João, o Neogótico, engordou. Culpa dos medicamentos de psiquiatria que anda a tomar. Ou apenas da milagrosa injecção quinzenal. João, o Neogótico, tentou mas não encontrou outra via para a resolução dos seus problemas, porque estes vão muito para além de não ter amigos ou de ter feito as amizades erradas. O cérebro humano é uma grande máquina, complexa e díficil de compreender. Nem tudo o que vem nos livros é verdade, sabe-o bem.
João, o Neogótico, chega ao seu destino: um pequeno recanto do jardim municipal. Ali está sozinho e quieto, a sentir a brisa da manhã. Ali, sonha que é elegante e que está fardado para uma qualquer festa underground, lendo avidamente um livro de Allan Poe enquanto espera a sua amada. Ali tudo faz sentido. Tem novamente 18 anos e todo o mundo, mesmo que muito negro e depressivo, está aos seus pés.

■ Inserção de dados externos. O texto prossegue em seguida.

(* ===== verification/Store.v ===== *)
(** * The block store ([crates/kalpak-storage/src/store.rs])

    A content-addressed store over append-only segment files.  The state is
    the I/O world with the store's fields; locks are not modelled (writers
    serialize on [append], and readers only take handles of immutable
    records), so each operation is one atomic step, which on an early return
    keeps what it did.  The read counter is back at its value when an
    operation returns and is left out. *)

From S2P Require Import Prelude Core Io Segment.
From Stdlib Require Import Strings.Byte.

Definition DEFAULT_SEGMENT_ROLL_BYTES : Z := 256 * 1024 * 1024.

Record BlockStore (F : Type) := MkStore {
  index : gmap BlockId Location;
  files : list F;
  append : Z;
  roll_bytes : Z;
  write_failed : bool }.
Arguments MkStore {F}.
Arguments index {F}.
Arguments files {F}.
Arguments append {F}.
Arguments roll_bytes {F}.
Arguments write_failed {F}.

Record VerifyReport := MkReport {
  blocks_checked : Z;
  bytes_checked : Z;
  corrupt : list BlockId;
  unreadable : list BlockId }.
Definition is_clean (r : VerifyReport) : bool :=
  bool_decide (corrupt r = []) && bool_decide (unreadable r = []).

Record StoreStats := MkStats { st_blocks : Z; st_segments : Z; st_bytes_on_disk : Z }.
Record CompactStats := MkCompact {
  segments_rewritten : Z;
  blocks_dropped : Z;
  bytes_reclaimed : Z }.

(** Publishing staged locations: [for (id, loc) in staged { index.insert(id, loc) }]. *)
Definition insert_all (index : gmap BlockId Location) (l : list (BlockId * Location))
    : gmap BlockId Location :=
  foldl (λ m p, <[p.1 := p.2]> m) index l.

Section Store.
Context {W F : Type} `{SegmentIo W F, Blake3, HashOrder}.

Abbreviation St := (W * BlockStore F)%type.
Abbreviation M := (ST St Error).

Definition set_index m (s : BlockStore F) : BlockStore F :=
  MkStore m (files s) (append s) (roll_bytes s) (write_failed s).
Definition set_files l (s : BlockStore F) : BlockStore F :=
  MkStore (index s) l (append s) (roll_bytes s) (write_failed s).
Definition set_append a (s : BlockStore F) : BlockStore F :=
  MkStore (index s) (files s) a (roll_bytes s) (write_failed s).
Definition set_write_failed b (s : BlockStore F) : BlockStore F :=
  MkStore (index s) (files s) (append s) (roll_bytes s) b.

(** An I/O call with [?]: the error becomes [Error::Io]. *)
Definition io {A} (m : ST W io_error A) : M A := λ '(w, s),
  let (w, r) := m w in ((w, s), map_err Io r).

Definition store : M (BlockStore F) := λ '(w, s), ((w, s), Ok s).
Definition update (f : BlockStore F → BlockStore F) : M () := λ '(w, s), ((w, f s), Ok ()).

(** [files[i as usize]], which panics out of range. *)
Definition file_at (l : list F) (i : Z) : M F :=
  st_lift (match l !! Z.to_nat i with Some f => Ok f | None => Panic end).

(** ** Opening *)

(** The segment numbers of a directory listing, ascending. *)
Definition seg_ids (names : list fname) : list Z :=
  merge_sort Z.le (omap (λ n, match n with SegName i => Some i | _ => None end) names).

(** One round of the loop: open the file and index its records.  A scan that
    makes no progress never returns, which is [Panic] here. *)
Fixpoint open_segments (ids : list Z) (index : gmap BlockId Location) (files : list F) (tail : Z)
    : ST W io_error (gmap BlockId Location * list F * Z) :=
  match ids with
  | [] => mret (index, files, tail)
  | i :: ids =>
      b_open (SegName i) ≫= λ file,
      scan file i ≫= λ r,
      match r with
      | None => st_lift Panic
      | Some (tail, l) => open_segments ids (insert_all index l) (files ++ [file]) tail
      end
  end.

Definition open_with : ST W io_error (BlockStore F) :=
  fs_list ≫= λ names,
  open_segments (seg_ids names) ∅ [] 0 ≫= λ '(index, files, tail),
  if bool_decide (files = []) then
    b_open (SegName 0) ≫= λ file,
    fs_sync_dir ≫= λ _,
    mret (MkStore index [file] 0 DEFAULT_SEGMENT_ROLL_BYTES false)
  else mret (MkStore index files tail DEFAULT_SEGMENT_ROLL_BYTES false).

(** [open_with_roll]. *)
Definition open_with_roll (roll : Z) : ST W io_error (BlockStore F) :=
  open_with ≫= λ s, mret (MkStore (index s) (files s) (append s) roll (write_failed s)).

(** ** Reading *)
Definition get (id : BlockId) : M bytes :=
  store ≫= λ s,
  match index s !! id with
  | None => st_throw (BlockNotFound id)
  | Some loc =>
      file_at (files s) (loc_segment loc) ≫= λ file,
      io (f_read file (u64_add (loc_offset loc) HEADER_LEN) (loc_payload_len loc)) ≫= λ payload,
      if block_verify id payload then mret payload else st_throw (Corrupt id)
  end.

Definition contains (s : BlockStore F) (id : BlockId) : bool := contains_key (index s) id.

(** ** Appending *)
Definition flush_pending (file : F) (pending : list (Z * bytes)) (sync_after : bool) : M () :=
  if bool_decide (pending = []) then mret () else io (write_batch file pending sync_after).

(** The variables of the loop of [put_many_inner]; [tail] is the store's. *)
Record loop := MkLoop {
  active : Z * F;
  staged : list (BlockId * Location);
  pending : list (Z * bytes);
  rolled : bool }.

Definition present (repair : bool) (id : BlockId) : M bool :=
  if repair then λ st, let (st, r) := get id st in
                       (st, match r with Panic => Panic | _ => Ok (is_ok r) end)
  else store ≫= λ s, mret (contains_key (index s) id).

(** Seal the active segment and open the next one. *)
Definition roll_segment (v : loop) : M loop :=
  flush_pending (active v).2 (pending v) true ≫= λ _,
  store ≫= λ s,
  io (b_open (SegName (zlen (files s)))) ≫= λ file,
  update (set_files (files s ++ [file])) ≫= λ _,
  update (set_append 0) ≫= λ _,
  mret (MkLoop (zlen (files s), file) (staged v) [] true).

Definition append_one (repair : bool) (v : loop) (id : BlockId) (payload : bytes) : M loop :=
  present repair id ≫= λ here,
  if here || existsb (λ p, bool_decide (p.1 = id)) (staged v) then mret v
  else
    let record := encode_record id payload in
    store ≫= λ s,
    (if (roll_bytes s <? u64_add (append s) (zlen record)) && (0 <? append s)
     then roll_segment v else mret v) ≫= λ v,
    store ≫= λ s,
    let offset := append s in
    update (set_append (u64_add offset (zlen record))) ≫= λ _,
    mret (MkLoop (active v)
            (staged v ++ [(id, MkLoc (active v).1 offset (zlen payload))])
            (pending v ++ [(offset, record)]) (rolled v)).

Fixpoint append_all (repair : bool) (prepared : list (BlockId * bytes)) (v : loop) : M loop :=
  match prepared with
  | [] => mret v
  | (id, payload) :: prepared =>
      append_one repair v id payload ≫= λ v, append_all repair prepared v
  end.

Definition append_body (repair : bool) (prepared : list (BlockId * bytes)) : M () :=
  store ≫= λ s,
  match last (files s) with
  | None => st_lift Panic
  | Some file =>
      append_all repair prepared (MkLoop (zlen (files s) - 1, file) [] [] false) ≫= λ v,
      flush_pending (active v).2 (pending v) true ≫= λ _,
      (if rolled v then io fs_sync_dir else mret ()) ≫= λ _,
      update (λ s, set_index (insert_all (index s) (staged v)) s)
  end.

(** [AppendAttempt]: dropped on every path that did not commit, it marks the
    store as failed. *)
Definition attempt {A} (m : M A) : M A := λ st,
  match m st with
  | (st, Ok a) => (st, Ok a)
  | ((w, s), r) => ((w, set_write_failed true s), r)
  end.

Definition put_many_inner (payloads : list bytes) (repair : bool) : M (list BlockId) :=
  let prepared := (λ p, (block_of p, p)) <$> payloads in
  store ≫= λ s,
  if write_failed s then
    st_throw (Io (io_other "append failed previously; restart storage before further writes"))
  else
    attempt (append_body repair prepared) ≫= λ _, mret prepared.*1.

Definition put_many (payloads : list bytes) : M (list BlockId) := put_many_inner payloads false.

(** [..[0]] of a one-element batch. *)
Definition first_id (ids : list BlockId) : M BlockId :=
  st_lift (match ids with id :: _ => Ok id | [] => Panic end).

Definition put (payload : bytes) : M BlockId := put_many [payload] ≫= first_id.

Definition repair (id : BlockId) (payload : bytes) : M BlockId :=
  if negb (block_verify id payload) then st_throw (Corrupt id)
  else put_many_inner [payload] true ≫= first_id.

(** ** Compaction *)

(** Copy the live records of a sealed segment to the temporary file. *)
Fixpoint copy_live (old tmp : F) (seg : Z) (keep : list (BlockId * Location)) (offset : Z)
    (new_locs : list (BlockId * Location)) : M (list (BlockId * Location) * Z) :=
  match keep with
  | [] => mret (new_locs, offset)
  | (id, loc) :: keep =>
      io (f_read old (u64_add (loc_offset loc) HEADER_LEN) (loc_payload_len loc)) ≫= λ payload,
      if negb (block_verify id payload) then st_throw (Corrupt id)
      else
        let record := encode_record id payload in
        io (f_write tmp record offset) ≫= λ _,
        copy_live old tmp seg keep (u64_add offset (zlen record))
          (new_locs ++ [(id, MkLoc seg offset (loc_payload_len loc))])
  end.

Definition compact_segment (live : BlockId → bool) (seg : Z) (stats : CompactStats)
    : M CompactStats :=
  store ≫= λ s,
  let entries := base.filter (λ p, loc_segment p.2 = seg) (hash_order (map_to_list (index s))) in
  let keep := base.filter (λ p, live p.1 = true) entries in
  let drop := base.filter (λ p, live p.1 = false) entries in
  if bool_decide (drop = []) then mret stats
  else
    file_at (files s) seg ≫= λ old,
    io (fs_truncate (CompactName seg)) ≫= λ _,
    io (b_open (CompactName seg)) ≫= λ tmp,
    copy_live old tmp seg keep 0 [] ≫= λ '(new_locs, offset),
    io (f_sync tmp) ≫= λ _,
    io (f_len old) ≫= λ old_len,
    io (b_open (CompactName seg)) ≫= λ new_file,
    io (fs_rename (CompactName seg) (SegName seg)) ≫= λ _,
    update (λ s, set_files (<[Z.to_nat seg := new_file]> (files s)) s) ≫= λ _,
    update (λ s, set_index (insert_all (foldl (λ m p, delete p.1 m) (index s) drop) new_locs) s)
      ≫= λ _,
    io fs_sync_dir ≫= λ _,
    mret (MkCompact (segments_rewritten stats + 1) (blocks_dropped stats + zlen drop)
            (bytes_reclaimed stats + saturating_sub old_len offset)).

Fixpoint compact_segments (live : BlockId → bool) (segs : list Z) (stats : CompactStats)
    : M CompactStats :=
  match segs with
  | [] => mret stats
  | seg :: segs => compact_segment live seg stats ≫= compact_segments live segs
  end.

Definition compact (live : BlockId → bool) : M CompactStats :=
  store ≫= λ s,
  compact_segments live (seqZ 0 (saturating_sub (zlen (files s)) 1)) (MkCompact 0 0 0).

(** ** Checks and statistics *)
Definition verify_one (r : VerifyReport) (id : BlockId) : M VerifyReport := λ st,
  match get id st with
  | (st, Ok p) =>
      (st, Ok (MkReport (blocks_checked r + 1) (bytes_checked r + zlen p) (corrupt r) (unreadable r)))
  | (st, Err (Corrupt id)) =>
      (st, Ok (MkReport (blocks_checked r) (bytes_checked r) (corrupt r ++ [id]) (unreadable r)))
  | (st, Err _) =>
      (st, Ok (MkReport (blocks_checked r) (bytes_checked r) (corrupt r) (unreadable r ++ [id])))
  | (st, Panic) => (st, Panic)
  end.

Fixpoint verify_ids (ids : list BlockId) (r : VerifyReport) : M VerifyReport :=
  match ids with
  | [] => mret r
  | id :: ids => verify_one r id ≫= verify_ids ids
  end.

Definition verify_all : M VerifyReport :=
  store ≫= λ s, verify_ids (hash_order (map_to_list (index s))).*1 (MkReport 0 0 [] []).

Fixpoint sealed_bytes (fs : list F) : ST W io_error Z :=
  match fs with
  | [] => mret 0
  | f :: fs => λ w, let (w, r) := f_len f w in
                    (sealed_bytes fs ≫= λ n,
                     mret (match r with Ok k => k | _ => 0 end + n)) w
  end.

Definition stats : M StoreStats :=
  store ≫= λ s,
  io (sealed_bytes (removelast (files s))) ≫= λ sealed,
  mret (MkStats (zsize (index s)) (zlen (files s)) (sealed + append s)).

End Store.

segunda-feira, 3 de agosto de 2009

Luz da Entrada

Deixei a luz da entrada acesa toda a noite. Os vizinhos devem ter estranhado, ou talvez não. Devem ter-me julgado aterrorizada pelo facto de viver sozinha, ou apenas comentado que se continuasse assim, não ganhava para a conta da luz. Ninguém suspeita que foi sem querer, porque fazê-lo involuntariamente não tem piada nenhuma. Não dá azo a comentários, nem a falatório.
Deixei a luz da entrada acesa, porque me esqueci completamente de que a tinha ligado para que tu pudesses sair, com as tuas coisas, sem tropeçar em nenhum degrau. Quando te vi passar a porta do prédio, vim para dentro e desliguei todas as outras luzes. Enterneci-me com a sensação de estar sozinha num mundo que só a mim me pertence: a minha casa. Esqueci-me de tudo o que me rodeava. Perdi a noção do tempo, sentada e estática numa qualquer divisão.
Quando acordei deste estado, era tarde e estava sozinha. Ninguém respirava por aqui. Ninguém ocupava espaço algum. Só eu e o tic-tac de um relógio velho de cozinha. Só nós os dois e um bater descompassado de coração. Inspirei o suave perfume de incenso que ainda pairava no ar e adormeci, alheia a uma luz que deixei acesa.